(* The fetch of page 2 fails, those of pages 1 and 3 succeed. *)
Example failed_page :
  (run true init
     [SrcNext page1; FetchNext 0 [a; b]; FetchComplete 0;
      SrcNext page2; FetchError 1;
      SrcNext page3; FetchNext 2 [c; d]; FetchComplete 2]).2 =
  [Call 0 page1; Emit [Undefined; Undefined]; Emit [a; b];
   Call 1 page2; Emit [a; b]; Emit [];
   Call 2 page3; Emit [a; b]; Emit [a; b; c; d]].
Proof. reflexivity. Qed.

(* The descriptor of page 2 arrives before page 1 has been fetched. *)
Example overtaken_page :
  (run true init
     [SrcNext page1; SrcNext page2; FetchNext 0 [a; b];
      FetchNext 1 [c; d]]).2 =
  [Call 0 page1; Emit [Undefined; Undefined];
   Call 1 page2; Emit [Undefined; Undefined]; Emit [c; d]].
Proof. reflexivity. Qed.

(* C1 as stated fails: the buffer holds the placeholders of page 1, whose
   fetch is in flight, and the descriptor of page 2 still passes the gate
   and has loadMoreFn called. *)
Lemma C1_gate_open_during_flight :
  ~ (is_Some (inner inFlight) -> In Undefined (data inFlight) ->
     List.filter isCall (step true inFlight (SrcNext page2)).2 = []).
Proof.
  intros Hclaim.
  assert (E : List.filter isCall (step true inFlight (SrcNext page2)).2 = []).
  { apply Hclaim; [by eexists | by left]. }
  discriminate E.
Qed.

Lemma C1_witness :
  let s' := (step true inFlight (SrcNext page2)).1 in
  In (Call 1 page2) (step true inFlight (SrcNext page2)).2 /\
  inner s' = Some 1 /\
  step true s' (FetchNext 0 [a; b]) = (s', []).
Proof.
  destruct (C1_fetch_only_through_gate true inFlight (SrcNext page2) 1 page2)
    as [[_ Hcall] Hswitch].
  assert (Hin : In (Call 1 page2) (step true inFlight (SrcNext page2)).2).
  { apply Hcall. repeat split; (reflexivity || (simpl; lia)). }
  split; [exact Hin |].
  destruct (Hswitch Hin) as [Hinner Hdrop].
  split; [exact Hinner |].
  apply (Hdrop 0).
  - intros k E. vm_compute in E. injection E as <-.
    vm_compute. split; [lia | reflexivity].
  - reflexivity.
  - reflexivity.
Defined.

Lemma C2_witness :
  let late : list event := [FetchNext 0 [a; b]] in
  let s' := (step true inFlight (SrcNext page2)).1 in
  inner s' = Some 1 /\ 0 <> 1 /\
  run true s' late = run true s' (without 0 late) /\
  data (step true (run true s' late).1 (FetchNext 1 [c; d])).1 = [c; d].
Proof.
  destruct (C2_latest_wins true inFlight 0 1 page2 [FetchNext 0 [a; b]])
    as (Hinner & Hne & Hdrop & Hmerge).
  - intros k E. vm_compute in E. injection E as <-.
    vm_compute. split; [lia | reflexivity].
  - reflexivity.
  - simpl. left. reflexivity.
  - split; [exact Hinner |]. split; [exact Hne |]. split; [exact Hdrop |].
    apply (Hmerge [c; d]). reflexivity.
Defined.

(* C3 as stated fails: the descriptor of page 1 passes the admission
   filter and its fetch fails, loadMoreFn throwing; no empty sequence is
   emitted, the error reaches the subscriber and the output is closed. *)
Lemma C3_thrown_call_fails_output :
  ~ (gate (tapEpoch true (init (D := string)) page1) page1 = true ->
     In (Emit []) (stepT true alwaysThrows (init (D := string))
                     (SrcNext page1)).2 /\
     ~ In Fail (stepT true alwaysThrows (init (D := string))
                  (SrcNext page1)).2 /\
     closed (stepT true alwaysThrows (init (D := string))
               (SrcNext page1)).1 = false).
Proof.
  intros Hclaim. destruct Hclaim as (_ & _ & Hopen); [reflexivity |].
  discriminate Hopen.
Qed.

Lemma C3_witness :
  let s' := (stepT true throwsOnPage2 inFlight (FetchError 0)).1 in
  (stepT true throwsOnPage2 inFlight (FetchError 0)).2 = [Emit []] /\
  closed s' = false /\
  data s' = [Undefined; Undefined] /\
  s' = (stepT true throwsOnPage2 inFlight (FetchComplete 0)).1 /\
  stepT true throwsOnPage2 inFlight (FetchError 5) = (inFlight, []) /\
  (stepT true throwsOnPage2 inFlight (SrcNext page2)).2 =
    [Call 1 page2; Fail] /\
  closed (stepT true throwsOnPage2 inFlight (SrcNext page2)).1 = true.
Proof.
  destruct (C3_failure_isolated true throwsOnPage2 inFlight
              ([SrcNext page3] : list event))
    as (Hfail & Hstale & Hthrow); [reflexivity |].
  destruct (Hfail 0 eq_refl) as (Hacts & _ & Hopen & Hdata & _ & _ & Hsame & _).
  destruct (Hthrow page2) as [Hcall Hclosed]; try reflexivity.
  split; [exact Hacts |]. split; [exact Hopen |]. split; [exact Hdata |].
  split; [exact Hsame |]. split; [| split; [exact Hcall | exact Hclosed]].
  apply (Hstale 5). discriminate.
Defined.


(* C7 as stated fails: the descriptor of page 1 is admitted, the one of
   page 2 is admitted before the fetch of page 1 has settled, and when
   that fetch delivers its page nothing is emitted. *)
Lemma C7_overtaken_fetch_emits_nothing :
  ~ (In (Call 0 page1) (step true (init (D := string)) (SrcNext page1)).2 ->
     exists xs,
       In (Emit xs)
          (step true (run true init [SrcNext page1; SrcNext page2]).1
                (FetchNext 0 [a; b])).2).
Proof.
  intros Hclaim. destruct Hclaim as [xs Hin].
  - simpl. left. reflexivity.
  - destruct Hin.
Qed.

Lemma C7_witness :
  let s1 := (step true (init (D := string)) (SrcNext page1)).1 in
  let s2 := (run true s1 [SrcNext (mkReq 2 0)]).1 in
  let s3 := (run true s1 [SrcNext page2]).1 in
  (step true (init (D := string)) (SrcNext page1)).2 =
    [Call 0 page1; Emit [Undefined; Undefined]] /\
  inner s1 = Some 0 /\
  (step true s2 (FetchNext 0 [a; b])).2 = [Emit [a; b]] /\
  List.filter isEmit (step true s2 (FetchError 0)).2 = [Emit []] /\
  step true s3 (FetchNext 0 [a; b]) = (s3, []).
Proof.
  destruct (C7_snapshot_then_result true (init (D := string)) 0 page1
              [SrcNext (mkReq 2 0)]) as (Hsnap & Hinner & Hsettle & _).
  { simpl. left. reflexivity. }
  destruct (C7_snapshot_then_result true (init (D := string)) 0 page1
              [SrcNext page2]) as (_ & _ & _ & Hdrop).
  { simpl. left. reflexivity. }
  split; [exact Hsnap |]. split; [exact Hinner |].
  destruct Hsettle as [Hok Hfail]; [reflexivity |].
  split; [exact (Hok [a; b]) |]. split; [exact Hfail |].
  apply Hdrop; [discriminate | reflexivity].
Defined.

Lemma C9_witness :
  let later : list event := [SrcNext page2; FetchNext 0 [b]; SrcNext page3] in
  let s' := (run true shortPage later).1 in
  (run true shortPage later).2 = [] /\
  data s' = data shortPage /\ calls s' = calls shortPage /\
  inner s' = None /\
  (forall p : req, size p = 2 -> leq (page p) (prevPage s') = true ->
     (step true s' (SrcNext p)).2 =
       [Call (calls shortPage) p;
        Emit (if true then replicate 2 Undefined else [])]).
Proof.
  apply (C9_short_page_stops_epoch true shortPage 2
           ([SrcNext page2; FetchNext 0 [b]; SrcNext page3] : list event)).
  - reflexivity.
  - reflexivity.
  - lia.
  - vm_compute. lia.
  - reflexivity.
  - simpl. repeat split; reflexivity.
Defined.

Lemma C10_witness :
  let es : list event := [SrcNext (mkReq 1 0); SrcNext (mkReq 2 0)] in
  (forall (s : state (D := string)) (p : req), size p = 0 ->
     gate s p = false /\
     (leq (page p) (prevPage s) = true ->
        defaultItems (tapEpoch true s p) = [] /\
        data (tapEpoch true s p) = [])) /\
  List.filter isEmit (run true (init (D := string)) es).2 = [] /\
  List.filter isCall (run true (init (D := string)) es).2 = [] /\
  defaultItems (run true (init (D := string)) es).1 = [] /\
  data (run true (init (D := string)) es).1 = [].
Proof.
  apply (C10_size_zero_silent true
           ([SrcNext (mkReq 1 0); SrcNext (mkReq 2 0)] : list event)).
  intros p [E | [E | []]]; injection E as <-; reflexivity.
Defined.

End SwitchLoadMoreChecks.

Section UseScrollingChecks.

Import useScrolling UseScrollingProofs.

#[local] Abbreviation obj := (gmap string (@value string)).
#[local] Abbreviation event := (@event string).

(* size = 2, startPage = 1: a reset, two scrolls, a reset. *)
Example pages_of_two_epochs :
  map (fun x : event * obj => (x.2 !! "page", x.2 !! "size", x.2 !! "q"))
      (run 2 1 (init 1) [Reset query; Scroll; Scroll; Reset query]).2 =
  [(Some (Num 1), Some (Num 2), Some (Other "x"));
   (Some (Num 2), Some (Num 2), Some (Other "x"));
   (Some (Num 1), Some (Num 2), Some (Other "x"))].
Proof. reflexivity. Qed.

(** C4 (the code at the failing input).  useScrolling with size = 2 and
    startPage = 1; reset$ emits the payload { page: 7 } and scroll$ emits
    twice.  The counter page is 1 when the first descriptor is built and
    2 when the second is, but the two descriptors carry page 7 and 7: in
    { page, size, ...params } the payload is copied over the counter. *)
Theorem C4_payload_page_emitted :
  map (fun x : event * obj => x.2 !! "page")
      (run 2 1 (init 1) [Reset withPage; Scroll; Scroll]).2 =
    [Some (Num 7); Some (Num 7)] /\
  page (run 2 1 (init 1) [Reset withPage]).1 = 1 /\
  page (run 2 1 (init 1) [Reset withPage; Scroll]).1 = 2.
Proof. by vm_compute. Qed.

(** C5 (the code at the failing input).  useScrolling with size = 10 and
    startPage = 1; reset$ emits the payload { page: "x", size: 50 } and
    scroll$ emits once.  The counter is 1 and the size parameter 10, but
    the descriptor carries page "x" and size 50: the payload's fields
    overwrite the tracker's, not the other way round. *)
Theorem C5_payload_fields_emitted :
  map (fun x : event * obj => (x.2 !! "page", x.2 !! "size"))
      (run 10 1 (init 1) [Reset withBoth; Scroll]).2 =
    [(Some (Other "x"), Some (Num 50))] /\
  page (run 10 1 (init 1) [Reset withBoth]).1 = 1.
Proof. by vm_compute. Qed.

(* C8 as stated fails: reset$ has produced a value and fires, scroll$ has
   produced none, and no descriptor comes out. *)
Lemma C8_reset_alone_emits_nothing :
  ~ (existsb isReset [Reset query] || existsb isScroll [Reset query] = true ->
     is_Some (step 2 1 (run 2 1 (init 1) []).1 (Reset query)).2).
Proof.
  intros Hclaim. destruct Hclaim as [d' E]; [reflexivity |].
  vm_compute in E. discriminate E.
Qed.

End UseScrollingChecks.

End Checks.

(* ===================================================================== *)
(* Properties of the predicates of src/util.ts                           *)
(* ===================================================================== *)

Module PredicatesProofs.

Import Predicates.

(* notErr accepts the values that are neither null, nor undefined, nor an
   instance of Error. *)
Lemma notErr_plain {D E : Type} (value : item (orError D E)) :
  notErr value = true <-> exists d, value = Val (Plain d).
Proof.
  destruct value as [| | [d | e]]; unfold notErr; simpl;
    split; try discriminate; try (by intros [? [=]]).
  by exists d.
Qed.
════════
• _TASK BRIEF_
Starting at the line above that contains "apply (C10_size_zero_silent true", write out each line exactly until the line that contains "#[local] Abbreviation obj" has been written, and stop there.

• _TASK ANSWER_
  apply (C10_size_zero_silent true
           ([SrcNext (mkReq 1 0); SrcNext (mkReq 2 0)] : list event)).
  intros p [E | [E | []]]; injection E as <-; reflexivity.
Defined.

End SwitchLoadMoreChecks.

Section UseScrollingChecks.

Import useScrolling UseScrollingProofs.

#[local] Abbreviation obj := (gmap string (@value string)).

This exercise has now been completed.